According to Pascarella (2001), cross-sectional data lack internal validity since they do not reveal causality between variables. Studies with a cross-sectional design do not provide insight in the value added from education since students´ knowledge when they were recruited to the education is unknown and it is thus impossible to say what effect the socialisation process through education has had (Pascarella, 2001 cited by Karlsen, 2011:67). There is however ways to overcome this challenge when measuring learning outcomes. Longitudinal studies are, as mentioned, one of them. Using a control group that has not entered in higher education is another possibility that will indicate how knowledge and skills have evolved in the group that has entered into the study program versus the group that has not. Yet another strategy is conducting interviews with employers, asking which skills and competences they would like recently graduated employees to possess and then afterwards check with the employees whether they consider these skills and competences to be crucial in their new jobs and what role their last education has played in developing these skills and competences (Rochester et al 2005, cited by Karlsen, 2011:70).

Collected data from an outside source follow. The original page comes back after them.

(* ===== verification/Float64.v ===== *)
(** The [f64] of the telemetry code: binary64 numbers as the Standard Library's specification of
    IEEE 754 arithmetic, with the operations the source uses and the facts its histograms rely on. *)
From stdpp Require Import base list.
From Stdlib Require Import ZArith Lia SpecFloat.
From S2P Require Import Prelude.

Open Scope Z_scope.

Abbreviation f64 := spec_float.

(** [z as f64], rounding to nearest even, and the arithmetic operators. *)
Definition f64_of_Z (z : Z) : f64 := binary_normalize 53 1024 z 0 false.
Definition f64_add (x y : f64) : f64 := SFadd 53 1024 x y.
Definition f64_div (x y : f64) : f64 := SFdiv 53 1024 x y.
Definition f64_le (x y : f64) : bool := SFleb x y.
Definition f64_lt (x y : f64) : bool := SFltb x y.
Definition f64_MAX : f64 := SFmax_float 53 1024.

(** A decimal literal [n / 10^k] whose two parts are exact is the correctly rounded quotient. *)
Definition f64_decimal (n d : Z) : f64 := f64_div (f64_of_Z n) (f64_of_Z d).

Definition is_nan (x : f64) : bool := match x with S754_nan => true | _ => false end.
Definition is_finite (x : f64) : bool :=
  match x with S754_zero _ | S754_finite _ _ _ => true | _ => false end.

(** [f64::min]: the other operand when one is not a number. *)
Definition f64_min (x y : f64) : f64 :=
  if is_nan x then y else if is_nan y then x else if f64_lt x y then x else y.

(** [Duration::as_secs_f64] of a duration in nanoseconds. *)
Definition as_secs_f64 (duration : Z) : f64 :=
  f64_add (f64_of_Z (duration / 1000000000))
    (f64_div (f64_of_Z (duration mod 1000000000)) (f64_of_Z 1000000000)).

(** Finite and not below zero: what the record validation establishes for durations. *)
Definition nonneg_finite (x : f64) : Prop := is_finite x = true /\ f64_le (f64_of_Z 0) x = true.

#[export] Instance nonneg_finite_dec x : Decision (nonneg_finite x).
Proof. unfold nonneg_finite. apply _. Defined.

(** * The order *)

Lemma compare_cont_le m1 m2 :
  (Pos.compare_cont Eq m1 m2 = Gt -> False) <-> (m1 <= m2)%positive.
Proof. change (Pos.compare_cont Eq m1 m2) with (Pos.compare m1 m2). unfold Pos.le. naive_solver. Qed.

(** The order on finite numbers above zero is lexicographic in exponent and mantissa. *)
Lemma f64_le_finite m1 e1 m2 e2 :
  f64_le (S754_finite false m1 e1) (S754_finite false m2 e2) = true <->
  e1 < e2 \/ (e1 = e2 /\ (m1 <= m2)%positive).
Proof.
  unfold f64_le, SFleb. simpl. destruct (Z.compare_spec e1 e2) as [->|H|H]; simpl.
  - change (Pos.compare_cont Eq m1 m2) with (Pos.compare m1 m2).
    destruct (Pos.compare_spec m1 m2); split; intros H'; try done; try (right; lia); lia.
  - split; [by left|done].
  - split; [done|lia].
Qed.

Lemma f64_le_trans_pos x m1 e1 m2 e2 :
  f64_le x (S754_finite false m1 e1) = true ->
  f64_le (S754_finite false m1 e1) (S754_finite false m2 e2) = true ->
  f64_le x (S754_finite false m2 e2) = true.
Proof.
  intros H1 H2. destruct x as [s|[]| |[] m e]; try done.
  rewrite f64_le_finite in *. lia.
Qed.

(** * Rounding never leaves the numbers above zero *)

Lemma iter_pos_inv {A} (f : A -> A) (I : A -> Prop) p x :
  (forall y, I y -> I (f y)) -> I x -> I (iter_pos f p x).
Proof. intros Hf. revert x. induction p as [p IH|p IH|]; intros x Hx; simpl; auto. Qed.

Lemma shr_1_nonneg r : 0 <= shr_m r -> 0 <= shr_m (shr_1 r).
Proof. by destruct r as [[|[]|[]] ? ?]. Qed.

Lemma shr_fexp_nonneg m e l : 0 <= m -> 0 <= shr_m (shr_fexp 53 1024 m e l).1.
Proof.
  intros Hm. unfold shr_fexp, shr.
  assert (0 <= shr_m (shr_record_of_loc m l)) by (by destruct l as [|[]]).
  destruct (_ - e); simpl; [done| |done].
  by apply (iter_pos_inv shr_1 (fun r => 0 <= shr_m r)); [apply shr_1_nonneg|].
Qed.

Lemma round_nearest_even_nonneg m l : 0 <= m -> 0 <= round_nearest_even m l.
Proof. intros. destruct l as [|[]]; simpl; try lia. destruct (Z.even m); lia. Qed.

Lemma binary_round_aux_pos m e l :
  0 <= m -> is_nan (binary_round_aux 53 1024 false m e l) = false /\
  f64_le (f64_of_Z 0) (binary_round_aux 53 1024 false m e l) = true.
Proof.
  intros Hm. unfold binary_round_aux.
  pose proof (shr_fexp_nonneg m e l Hm) as H1. destruct (shr_fexp _ _ m e l) as [r1 e1]. simpl in H1.
  pose proof (shr_fexp_nonneg _ e1 loc_Exact (round_nearest_even_nonneg _ (loc_of_shr_record r1) H1)) as H2.
  destruct (shr_fexp _ _ _ e1 loc_Exact) as [r2 e2]. simpl in H2.
  destruct (shr_m r2); [done| |done]. by destruct (e2 <=? _).
Qed.

Lemma f64_add_nonneg x y :
  nonneg_finite x -> nonneg_finite y ->
  is_nan (f64_add x y) = false /\ f64_le (f64_of_Z 0) (f64_add x y) = true.
Proof.
  intros [Fx Px] [Fy Py].
  destruct x as [sx|[]| |[] mx ex], y as [sy|[]| |[] my ey]; try done;
    try (by destruct sx, sy).
  unfold f64_add, SFadd. cbn [cond_Zopp].
  set (p := fst (shl_align mx _ _)). set (q := fst (shl_align my _ _)).
  rewrite Pos2Z.add_pos_pos. unfold binary_normalize, binary_round.
  destruct (shl_align (p + q) _ _) as [mz ez]. by apply binary_round_aux_pos.
Qed.

(** The saturated sum of a histogram stays finite and above zero. *)
Lemma saturated_sum x y :
  nonneg_finite x -> nonneg_finite y -> nonneg_finite (f64_min (f64_add x y) f64_MAX).
Proof.
  intros Hx Hy. destruct (f64_add_nonneg x y Hx Hy) as [N P].
  unfold f64_min. rewrite N. simpl is_nan. cbv iota.
  destruct (f64_lt (f64_add x y) f64_MAX) eqn:L; [|by split; vm_compute].
  split; [|done]. by destruct (f64_add x y) as [?|[]| |? ? ?].
Qed.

As mentioned, the empirical part of this study does not take advantage of triangulation of methods as described here, due to lack of time and resources within the frame of a master thesis. The questionnaire would thus have weak internal validity, which means that results must be interpreted carefully, especially when it comes to causality and generalisations to a bigger population. The results say first and foremost something about the respondents and their perception of their own skills acquisition. I come back to this question in chapter 6. On the other hand, the study includes a literature review, which would make findings from this study more solid. Considerations about the methodological aspects are described in paragraph 4.2.1.